I am trying to find out the form for solutions to this equation:
$\partial_x^2u(x,M) = 0$, where x and M are not independent (M is the running maximum of process x, but I don't think that's necessary for this question I am asking)
So I am trying to find an equation for $u(x,M)$ and was doing this by integrating twice. I am unsure if I am doing this correctly, and wanted some help checking the steps.
$\int \partial_x^2u(x,M)dx = \int0 dx$
$ \partial_xu(x,M) + g(M) = f(M)$
then I combine the functions $g$ and $f$ together to just $g$ since they are arbitrary
$\partial_xu(x,M) + g(M) = 0$
then integrate again:
$\int \partial_xu(x,M)dx + \int g(M)dx = \int0dx$
$u(x,M) + j(M) + g(M)(x + k(M)) = l(M)$
So here to calculate $\int g(M)dx$ I am unsure if we can hold $g(M)$ constant since $M$ is a function of $x$, but since the partial derivative would keep $M$ fixed, I assumed it was and calculated $g(M) * \int1dx = g(M) * (x + k(M))$
So the final solution seems to be (combining $j$ and $l$ to $j$):
$u(x,M) + j(M) + g(M)(x + k(M)) = 0$
$u(x,M) + j(M) + g(M)x + g(M)k(M) = 0$
Can this be further simplified? Is $g(M)k(M)$ able to be made into some other function $r(M)$ or is it supposed to be kept separate?
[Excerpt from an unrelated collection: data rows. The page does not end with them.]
(** ** The figure and the summary text *)

(** The figure and the summary text never disagree: for the same results
    and analyzer the figure is annotated with the average and the standard
    deviation the text states, and with the single valid capacitance when
    there is one. *)
Theorem plot_agrees_with_text (sqrt : Q -> Q)
    (cycle_results : list CycleResult) (analyzer : CVAnalyzer)
    (electrode_area : option Q) (text : ResultText) :
  update_result_text sqrt cycle_results analyzer electrode_area = Ret text ->
  match figures text with
  | SeveralCycles avg_cap _ _ std_cap _ _ =>
      plot_average sqrt cycle_results analyzer = Ret (avg_cap, std_cap)
  | SingleCycle cap _ =>
      plot_average sqrt cycle_results analyzer = Ret (cap, 0%Q)
  | NoValidCycle =>
      _get_valid_capacitances cycle_results = []
      /\ exists c, plot_average sqrt cycle_results analyzer = Ret (c, 0%Q)
  end.
Proof.
  unfold update_result_text, plot_average.
  destruct (_get_valid_capacitances cycle_results) as [|c0 cs] eqn:Ev.
  - cbn [length Nat.ltb Nat.leb]. intros H. injection H as <-.
    cbn [figures]. split; [reflexivity|].
    destruct (positive_capacitances cycle_results); eauto.
  - destruct (1 <? length (c0 :: cs))%nat eqn:Elen.
    + destruct (_calculate_robust_average sqrt analyzer (c0 :: cs)) as [m|];
        cbn [bind]; [|discriminate].
      assert (Hsd : exists sd, stdev sqrt (c0 :: cs) = Ret sd).
      { unfold stdev. apply Nat.ltb_lt in Elen.
        destruct (length (c0 :: cs) <? 2)%nat eqn:E2;
          [apply Nat.ltb_lt in E2; lia|]. eexists. reflexivity. }
      destruct Hsd as [sd Hsd].
      cbn [py_min_list py_max_list bind]. rewrite Hsd. cbn [bind].
      destruct (py_div sd m) as [ratio|]; cbn [bind].
      * destruct electrode_area as [a|].
        -- destruct (area_given (Some a)).
           ++ destruct (py_div m a); cbn [bind]; [|discriminate].
              destruct (py_div (py_min c0 cs) a); cbn [bind]; [|discriminate].
              destruct (py_div (py_max c0 cs) a); cbn [bind]; [|discriminate].
              destruct (py_div sd a); cbn [bind]; [|discriminate].
              intros H. injection H as <-. reflexivity.
           ++ intros H. injection H as <-. reflexivity.
        -- intros H. injection H as <-. reflexivity.
      * destruct electrode_area as [a|].
        -- destruct (area_given (Some a)).
           ++ destruct (py_div m a); cbn [bind]; [|discriminate].
              destruct (py_div (py_min c0 cs) a); cbn [bind]; [|discriminate].
              destruct (py_div (py_max c0 cs) a); cbn [bind]; [|discriminate].
              destruct (py_div sd a); cbn [bind]; discriminate.
           ++ discriminate.
        -- discriminate.
    + destruct cs as [|c1 cs]; [|cbn [length] in Elen; discriminate].
      destruct electrode_area as [a|].
      * destruct (area_given (Some a)).
        -- destruct (py_div c0 a); cbn [bind]; [|discriminate].
           intros H. injection H as <-. reflexivity.
        -- intros H. injection H as <-. reflexivity.
      * intros H. injection H as <-. reflexivity.
Qed.
(** * pyPRIMA: spatial load disaggregation ([generate_load_timeseries])

    A shallow embedding of [generate_load_timeseries] from
    [code/lib/generate_intermediate_files.py] and the properties of the
    sectoral split, the per-unit load table and the subregion aggregation.

    Numbers.  The program computes with IEEE doubles held in pandas and numpy
    containers.  Finite values are modelled by exact rationals ([Qc]), so
    rounding and overflow are idealised away, and the three special values
    that pandas and numpy produce instead of raising (the two infinities and
    NaN) are kept, with the IEEE rules for them.  Signed zeros are not
    distinguished: a zero divisor counts as [+0].

    Libraries.  Where the result depends on how pandas and numpy compute it,
    the model follows pandas 1.5, the last series with the
    [DataFrame.append] that the program calls: the sum of a group in
    [groupby(...).sum()] is compensated (Kahan), so that a group holding an
    infinity followed by another value sums to NaN, the group labels of the
    result are sorted, and numpy broadcasts an array of one element.

    Tables.  A pandas table is a set of labelled cells.  A missing cell reads
    as NaN, a missing label raises [KeyError].  Row and column labels are
    strings, as [read_csv] delivers them; the land-use categories of the
    assumptions table are named by their decimal numerals, on which the
    program's [str(i)] and [int(lu)] are inverse to each other.  Index labels
    of the tables read from disk are taken to be unique. *)

From Stdlib Require Import QArith Qcanon Ascii String.
From stdpp Require Import gmap strings list fin_maps sorting.

Set Default Proof Using "Type".

(** ** Extended numbers *)

Module Num.

Inductive xnum : Type :=
  | Fin (q : Qc)
  | PInf
  | NInf
  | NaN.

#[global] Instance xnum_eq_dec : EqDecision xnum.
Proof. solve_decision. Defined.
Any help would be appreciated. Thanks!
I found out from a bit of research/textbooks that the general form for the solution here is $u(x,M) = a(M)x + b(M)$, which confirms the process used above.
Since $g(M)k(M)$ is just a function of $M$, then it can be written as $r(M)$ and then you can add it to $j(M)$ to get the new function $-b(M)$. Then rewrite $g(M)$ as $-a(M)$, and then we get the form $u(x,M) = a(M)x + b(M)$.
Using the negative sign in front of the functions can be done since the functions are just arbitrary.